## PROBLEM DETAILS
Without any change, set down every record below.

Source records:
---------------
Lemma backfill_grade_twice r :
  let r1 := if backfill_grade_where r then backfill_grade_set r else r in
  (if backfill_grade_where r1 then backfill_grade_set r1 else r1) = r1.
Proof.
  cbv zeta. destruct (backfill_grade_where r) eqn:Hw.
  - destruct (backfill_grade_where (backfill_grade_set r)) eqn:Hw'; [|done].
    unfold backfill_grade_where in Hw, Hw'.
    unfold backfill_grade_set at 1. rewrite Hw'.
    unfold backfill_grade_set. rewrite Hw. read_col.
    by rewrite insert_insert_eq.
  - by rewrite Hw.
Qed.

Lemma backfill_exam_fixed db :
  sql_update backfill_exam_where backfill_exam_set
    (sql_update backfill_exam_where backfill_exam_set db)
  = sql_update backfill_exam_where backfill_exam_set db.
Proof.
  apply sql_update_fixed. intros r' (r & _ & ->)%elem_of_sql_update_rows.
  by rewrite backfill_exam_where_after.
Qed.

Lemma backfill_grade_fixed db :
  sql_update backfill_grade_where backfill_grade_set
    (sql_update backfill_grade_where backfill_grade_set db)
  = sql_update backfill_grade_where backfill_grade_set db.
Proof.
  apply sql_update_fixed. intros r' (r & _ & ->)%elem_of_sql_update_rows.
  apply backfill_grade_twice.
Qed.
---------------
## YOUR SOLUTION
Lemma backfill_grade_twice r :
  let r1 := if backfill_grade_where r then backfill_grade_set r else r in
  (if backfill_grade_where r1 then backfill_grade_set r1 else r1) = r1.
Proof.
  cbv zeta. destruct (backfill_grade_where r) eqn:Hw.
  - destruct (backfill_grade_where (backfill_grade_set r)) eqn:Hw'; [|done].
    unfold backfill_grade_where in Hw, Hw'.
    unfold backfill_grade_set at 1. rewrite Hw'.
    unfold backfill_grade_set. rewrite Hw. read_col.
    by rewrite insert_insert_eq.
  - by rewrite Hw.
Qed.

Lemma backfill_exam_fixed db :
  sql_update backfill_exam_where backfill_exam_set
    (sql_update backfill_exam_where backfill_exam_set db)
  = sql_update backfill_exam_where backfill_exam_set db.
Proof.
  apply sql_update_fixed. intros r' (r & _ & ->)%elem_of_sql_update_rows.
  by rewrite backfill_exam_where_after.
Qed.

Lemma backfill_grade_fixed db :
  sql_update backfill_grade_where backfill_grade_set
    (sql_update backfill_grade_where backfill_grade_set db)
  = sql_update backfill_grade_where backfill_grade_set db.
Proof.
  apply sql_update_fixed. intros r' (r & _ & ->)%elem_of_sql_update_rows.
  apply backfill_grade_twice.
Qed.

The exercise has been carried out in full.